A diagnosis, a patient’s shoes, and a journey of a hundred questions
Navigating the US healthcare system can be a harrowing experience for small and acute episodes of care, leave aside a three-year long-drawn-out diagnosis and remediation plan. Couple that with the backdrop of the COVID-19 pandemic and living in the NYC tri-state area, the epicenter of the reported cases explosion in March 2020, my journey as a patient for interventional care is one that begs retelling. Not just because it’s a miracle of modern medicine that I can walk pain-free with bi-lateral hip replacements, but because it’s a story of what doctors, frontline workers and life scientists do every day to ensure that you and I have treatment options. They ensure we are informed and educated about these and have an ability to secure the best care we can afford, regardless of the political and economic storms brewing around them.

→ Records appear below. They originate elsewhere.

(** * Calculadora de risco para transplante renal (IQR-BR)

    A shallow embedding of [src/app.py]: the scoring engine
    [calcular_score_risco] and the branch that picks the risk banner,
    followed by the properties of the specification that hold of them.

    Python values are modelled as the interpreter holds them:
    - an [int] is a [Z];
    - a [float] is an IEEE 754 binary64 number, here Rocq's primitive
      [float], whose comparisons and arithmetic are the hardware's;
    - the [dict] of contributions is a finite map from labels to points;
    - an operation that can raise returns a [result]. *)

From Stdlib Require Import ZArith QArith Qabs Qround Floats Lia.
From stdpp Require Import gmap strings fin_maps pretty sorting.

(** A decimal literal denotes the nearest binary64 number, in Python as here. *)
#[local] Set Warnings "-inexact-float".

Open Scope Z_scope.

(** ** Python's numbers and exceptions *)

Inductive exception : Set :=
  | ZeroDivisionError.

Inductive result (A : Type) : Type :=
  | Ok (a : A)
  | Raise (e : exception).

Arguments Ok {A} a.
Arguments Raise {A} e.

#[global] Instance result_ret : MRet result := @Ok.
#[global] Instance result_bind : MBind result :=
  λ A B f r, match r with Ok a => f a | Raise e => Raise e end.

(** [float(z)] for an [int] that binary64 holds exactly (up to 2^53 in
    magnitude); the scorer only converts sums of points and the literals
    [190] and [100]. *)
Definition float_of_int (z : Z) : float :=
  if z <? 0 then (- PrimFloat.of_uint63 (Uint63.of_Z (- z)))%float
  else PrimFloat.of_uint63 (Uint63.of_Z z).

(** [a / b] on two [int]s: true division.  It raises on a zero divisor and
    otherwise gives the correctly rounded quotient, which for operands that
    convert exactly is the binary64 quotient of the converted operands. *)
Definition int_truediv (a b : Z) : result float :=
  if b =? 0 then Raise ZeroDivisionError
  else Ok (float_of_int a / float_of_int b)%float.

(** [x * n] for a [float] and an [int]: the [int] is converted first. *)
Definition float_mul_int (x : float) (n : Z) : float :=
  (x * float_of_int n)%float.

(** [sum(d.values())]: the values are added up starting from [0].  Python
    adds them in insertion order and the fold in the order of the keys; the
    points are unbounded integers, so the total is the same. *)
Definition sum_values (d : gmap string Z) : Z :=
  map_fold (λ _ v acc, acc + v) 0 d.

(** ** The seven factors (app.py, lines 22-74) *)

(** 1. Idade do doador. *)
Definition pontos_idade (idade : Z) : Z :=
  if (40 <=? idade) && (idade <=? 49) then 15
  else if (50 <=? idade) && (idade <=? 59) then 25
  else if idade >=? 60 then 40
  else 0.

(** 2. Creatinina sérica. *)
Definition pontos_creatinina (creatinina : float) : Z :=
  if ((1.5 <=? creatinina) && (creatinina <=? 2.5))%float then 20
  else if (2.5 <? creatinina)%float then 35
  else 0.

(** 5. Tempo de isquemia fria.  The specification declares it a decimal; the
    page passes whole hours from 0 to 72, which binary64 holds exactly and
    Python compares by value. *)
Definition pontos_isquemia (tempo_isquemia : float) : Z :=
  if ((12 <=? tempo_isquemia) && (tempo_isquemia <=? 20))%float then 15
  else if ((21 <=? tempo_isquemia) && (tempo_isquemia <=? 28))%float then 25
  else if (28 <? tempo_isquemia)%float then 35
  else 0.

Definition score_maximo_possivel : Z := 190.

(** The dictionary [fatores_risco] as it stands at line 75, after the seven
    factors were examined in order: each tiered factor is stored when its
    points are positive, each flag when it is set.  (The counter [pontos] of
    line 19 is never read again and is left out.) *)
Definition fatores_de_risco (idade : Z) (creatinina : float) (has dm : bool)
    (tempo_isquemia : float) (pcr hcv : bool) : gmap string Z :=
  let fatores_risco : gmap string Z := ∅ in
  let fatores_risco :=
    if 0 <? pontos_idade idade
    then <["Idade" := pontos_idade idade]> fatores_risco
    else fatores_risco in
  let fatores_risco :=
    if 0 <? pontos_creatinina creatinina
    then <["Creatinina" := pontos_creatinina creatinina]> fatores_risco
    else fatores_risco in
  let fatores_risco :=
    if has then let pontos_has := 25 in <["Hipertensão" := pontos_has]> fatores_risco
    else fatores_risco in
  let fatores_risco :=
    if dm then let pontos_dm := 30 in <["Diabetes" := pontos_dm]> fatores_risco
    else fatores_risco in
  let fatores_risco :=
    if 0 <? pontos_isquemia tempo_isquemia
    then <["Tempo de Isquemia" := pontos_isquemia tempo_isquemia]> fatores_risco
    else fatores_risco in
  let fatores_risco :=
    if pcr then let pontos_pcr := 15 in <["PCR" := pontos_pcr]> fatores_risco
    else fatores_risco in
  let fatores_risco :=
    if hcv then let pontos_hcv := 10 in <["Hepatite C" := pontos_hcv]> fatores_risco
    else fatores_risco in
  fatores_risco.

(** ** The scoring function (app.py, lines 14-84) *)

Definition calcular_score_risco (idade : Z) (creatinina : float) (has dm : bool)
    (tempo_isquemia : float) (pcr hcv : bool) : result (float * gmap string Z) :=
  let fatores_risco :=
    fatores_de_risco idade creatinina has dm tempo_isquemia pcr hcv in
  let score_bruto := sum_values fatores_risco in
  quociente ← int_truediv score_bruto score_maximo_possivel;
  let score_percentual := float_mul_int quociente 100 in
  mret (score_percentual, fatores_risco).

(** ** The risk banner (app.py, lines 124-132)

    The page picks one of three banners from the percentage; the
    specification calls this choice [classify].  Only the choice is
    modelled, not the rendering. *)

Inductive faixa : Set :=
  | RISCO_BAIXO
  | RISCO_MODERADO
  | RISCO_ALTO.

Definition classify (score : float) : faixa :=
  if (score <? 30)%float then RISCO_BAIXO
  else if ((30 <=? score) && (score <? 60))%float then RISCO_MODERADO
  else RISCO_ALTO.

(** The bands in increasing order of risk. *)
Definition faixa_rank (f : faixa) : Z :=
  match f with
  | RISCO_BAIXO => 0
  | RISCO_MODERADO => 1
  | RISCO_ALTO => 2
  end.

(** ** The declared input domain (specification, section 3)

    Age in [0,120], creatinine in (0,15], ischemia time at least 0.  The
    scorer itself checks none of this. *)

Definition in_domain (idade : Z) (creatinina tempo_isquemia : float) : bool :=
  (0 <=? idade) && (idade <=? 120)
  && (0 <? creatinina)%float && (creatinina <=? 15)%float
  && (0 <=? tempo_isquemia)%float.

(** The points awarded by the seven factors, added up. *)
Definition pontos_atribuidos (idade : Z) (creatinina : float) (has dm : bool)
    (tempo_isquemia : float) (pcr hcv : bool) : Z :=
  pontos_idade idade + pontos_creatinina creatinina
  + (if has then 25 else 0) + (if dm then 30 else 0)
  + pontos_isquemia tempo_isquemia
  + (if pcr then 15 else 0) + (if hcv then 10 else 0).

(** The percentage for a raw score, as lines 81-82 compute it. *)
Definition percentual (score_bruto : Z) : float :=
  (float_of_int score_bruto / 190 * 100)%float.

(** What the proofs check of [percentual] at each attainable raw score. *)
Definition percentual_ok (score_bruto : Z) : bool :=
  (0 <=? percentual score_bruto)%float
  && (percentual score_bruto <=? 100)%float
  && Bool.eqb (percentual score_bruto =? 0)%float (score_bruto =? 0).

(** The labels the scorer can store under. *)
Definition rotulos : gset string :=
  {[ "Idade"; "Creatinina"; "Hipertensão"; "Diabetes";
     "Tempo de Isquemia"; "PCR"; "Hepatite C" ]}.

(** The rational a finite binary64 number stands for. *)
Definition float_value (x : float) : option Q :=
  match Prim2SF x with
  | S754_zero _ => Some 0%Q
  | S754_finite s m e =>
      let n := if s then Z.neg m else Z.pos m in
      Some (if (0 <=? e)%Z then Qmake (n * 2 ^ e) 1
            else Qmake n (2 ^ Z.to_pos (- e)))
  | S754_infinity _ | S754_nan => None
  end.

(** The distance between the percentage computed for a raw score and the
    rational 100 * score / 190 is at most [bound]. *)
Definition drift_within (bound : Q) (score_bruto : Z) : bool :=
  match float_value (percentual score_bruto) with
  | Some v => Qle_bool (Qabs (v - (100 * score_bruto # 190))) bound
  | None => false
  end.

(** ** The page around the scorer (app.py, lines 91-157)

    Streamlit's calls are modelled by what they put on the page; the inputs
    are what the sidebar widgets hand over. *)

(** One call of [st.<name>]; a bar chart is its two data columns. *)
Inductive elemento : Set :=
  | st_markdown (body : string)
  | st_header (body : string)
  | st_subheader (body : string)
  | st_success (body : string)
  | st_warning (body : string)
  | st_error (body : string)
  | st_info (body : string)
  | st_plotly_chart (x : list Z) (y : list string).

(** The results area: what is written before the columns, and each column. *)
Record resultados : Set := {
  principal : list elemento;
  col1 : list elemento;
  col2 : list elemento
}.

(** [st.radio(..., ("Não", "Sim"))] returns one of its two options. *)
Definition opcao (resposta : string) : bool :=
  String.eqb resposta "Não" || String.eqb resposta "Sim".

(** What the widgets of lines 95-104 can hand over: [number_input] keeps its
    value between [min_value] and [max_value], and is an [int] when these
    are. *)
Definition sidebar (idade : Z) (creatinina : float) (tempo_isquemia : Z)
    (has dm pcr hcv : string) : bool :=
  (0 <=? idade) && (idade <=? 100)
  && (0.1 <=? creatinina)%float && (creatinina <=? 10.0)%float
  && (0 <=? tempo_isquemia) && (tempo_isquemia <=? 72)
  && opcao has && opcao dm && opcao pcr && opcao hcv.

(** Lines 55-62 as Python runs them on the whole hours of the sidebar:
    [int] against [int]. *)
Definition pontos_isquemia_horas (tempo_isquemia : Z) : Z :=
  if (12 <=? tempo_isquemia) && (tempo_isquemia <=? 20) then 15
  else if (21 <=? tempo_isquemia) && (tempo_isquemia <=? 28) then 25
  else if tempo_isquemia >? 28 then 35
  else 0.

(** Rounding to the nearest integer, a tie going to the even one. *)
Definition round_half_even (q : Q) : Z :=
  let f := Qfloor q in
  match Qcompare (q - inject_Z f) (1 # 2) with
  | Lt => f
  | Gt => f + 1
  | Eq => if Z.even f then f else f + 1
  end.

(** [format(x, ".0f")]: the decimal digits of the integer nearest to the
    exact value of [x], ties to even, with the sign of [x]. *)
Definition format_0f (x : float) : string :=
  match Prim2SF x with
  | S754_nan => "nan"
  | S754_infinity s => if s then "-inf" else "inf"
  | S754_zero s => if s then "-0" else "0"
  | S754_finite s m e =>
      let v := if (0 <=? e)%Z then Qmake (Z.pos m * 2 ^ e) 1
               else Qmake (Z.pos m) (2 ^ Z.to_pos (- e)) in
      (if s then "-" else "") +:+ pretty (round_half_even v)
  end.

(** The heading of the first column: the f-string of lines 125, 128, 131. *)
Definition h1 (color : string) (score : float) : string :=
  "<h1 style='text-align: center; color: " +:+ color +:+ ";'>"
  +:+ format_0f score +:+ "%</h1>".

(** The first column (lines 120-132). *)
Definition coluna_score (score : float) : list elemento :=
  st_subheader "Score de Risco (IQR-BR)" ::
  if (score <? 30)%float then
    [ st_markdown (h1 "green" score);
      st_success "**RISCO BAIXO:** Perfil favorável, associado a maior expectativa de sobrevida do enxerto." ]
  else if ((30 <=? score) && (score <? 60))%float then
    [ st_markdown (h1 "orange" score);
      st_warning "**RISCO MODERADO:** Presença de fatores de risco que podem impactar a sobrevida do enxerto. Avaliar com cautela." ]
  else
    [ st_markdown (h1 "red" score);
      st_error "**RISCO ALTO:** Múltiplos fatores de risco significativos. Associado a menor expectativa de sobrevida do enxerto." ].

Section Pagina.

(** Lines 140-141: the data frame of the dictionary's items, sorted by
    [Pontos] in ascending order.  It is pandas' work and stays a parameter;
    the properties below assume of it only that it holds the items of the
    dictionary and that the points ascend, whatever the order of equal
    points. *)
Variable df_fatores : gmap string Z → list (string * Z).

(** The second column (lines 134-157); of the figure, the two data columns
    [x = Pontos] and [y = Fator]. *)
Definition coluna_fatores (fatores : gmap string Z) : list elemento :=
  st_subheader "Contribuição por Fator de Risco" ::
  if bool_decide (fatores = ∅) then
    [ st_info "Nenhum fator de risco significativo identificado para este doador." ]
  else
    [ st_plotly_chart (df_fatores fatores).*2 (df_fatores fatores).*1 ].

(** Lines 106-132 and 134-157: the answers become booleans, the scorer runs
    and the results area is written. *)
Definition pagina (idade : Z) (creatinina : float) (tempo_isquemia : Z)
    (has dm pcr hcv : string) : result resultados :=
  let has_bool := String.eqb has "Sim" in
  let dm_bool := String.eqb dm "Sim" in
  let pcr_bool := String.eqb pcr "Sim" in
  let hcv_bool := String.eqb hcv "Sim" in
  '(score, fatores) ←
    calcular_score_risco idade creatinina has_bool dm_bool
      (float_of_int tempo_isquemia) pcr_bool hcv_bool;
  mret {| principal := [ st_markdown "---"; st_header "Resultados da Avaliação" ];
          col1 := coluna_score score;
          col2 := coluna_fatores fatores |}.

End Pagina.

(** Rows in ascending order of [Pontos]. *)
Definition pontos_le (a b : string * Z) : Prop := a.2 ≤ b.2.

#[global] Instance pontos_le_dec : RelDecision pontos_le :=
  λ a b, Z_le_dec a.2 b.2.

(** The sorted data frame by a sort of this development, to run the page. *)
Definition df_fatores_merge (fatores : gmap string Z) : list (string * Z) :=
  merge_sort pontos_le (map_to_list fatores).

(** The integer nearest to the exact percentage of a raw score. *)
Definition percentual_inteiro (score_bruto : Z) : Z :=
  (200 * score_bruto + 190) / 380.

I am what you would classify a ‘highly privileged’ and ‘hyper-informed’ patient, partly because I aspired to be a medical doctor at some stage of my schooling years, was generally a top scoring biology student, and partly because I have worked in three niches of healthcare (devices, pharmaceuticals, and provider side) over a career spanning two decades with a specialization in data and analytics. This has given me a perspective like few others when it comes to seeking care and cures for me and my loved ones.
My journey began in October 2018 after I finished my first milestone hike to Mount Kilimanjaro. The nine months of training before the summit attempt and the day one grueling hike without poles (largely because of my over confidence) cost me what may have been an additional 3-4 years of life out of my biological hips and labrum. Unbeknownst to me at the time, I had started a steep downward spiral in my physical and mental health. In 2018 December a formal digital X-Ray of my hips confirmed severe early onset osteoarthritis in both my acetabular and femoral bones. An MRI nine months later confirmed moderate to severe developmental hip dysplasia (DDH also referenced as congenital hip dislocation) in both hips with several deep lacerations in both my labrums and near -zero cartilage on both femur heads. The next 4 years took me through 4 rounds of 4-month long physiotherapy sessions, 4 specialist visits, 2 rounds of severe clinical depression and 2 total hip arthroplasties (THAs) before traversing successfully from a full diagnosis to a corrective interventional procedure. What I recap below are key lessons learnt as I transition back to playing contributor to the eco-system of healthcare role, after having walked it in a patient’s shoes for the first time in my adult life:
1.??????Incomplete understanding of the causes of congenital hip dysplasia.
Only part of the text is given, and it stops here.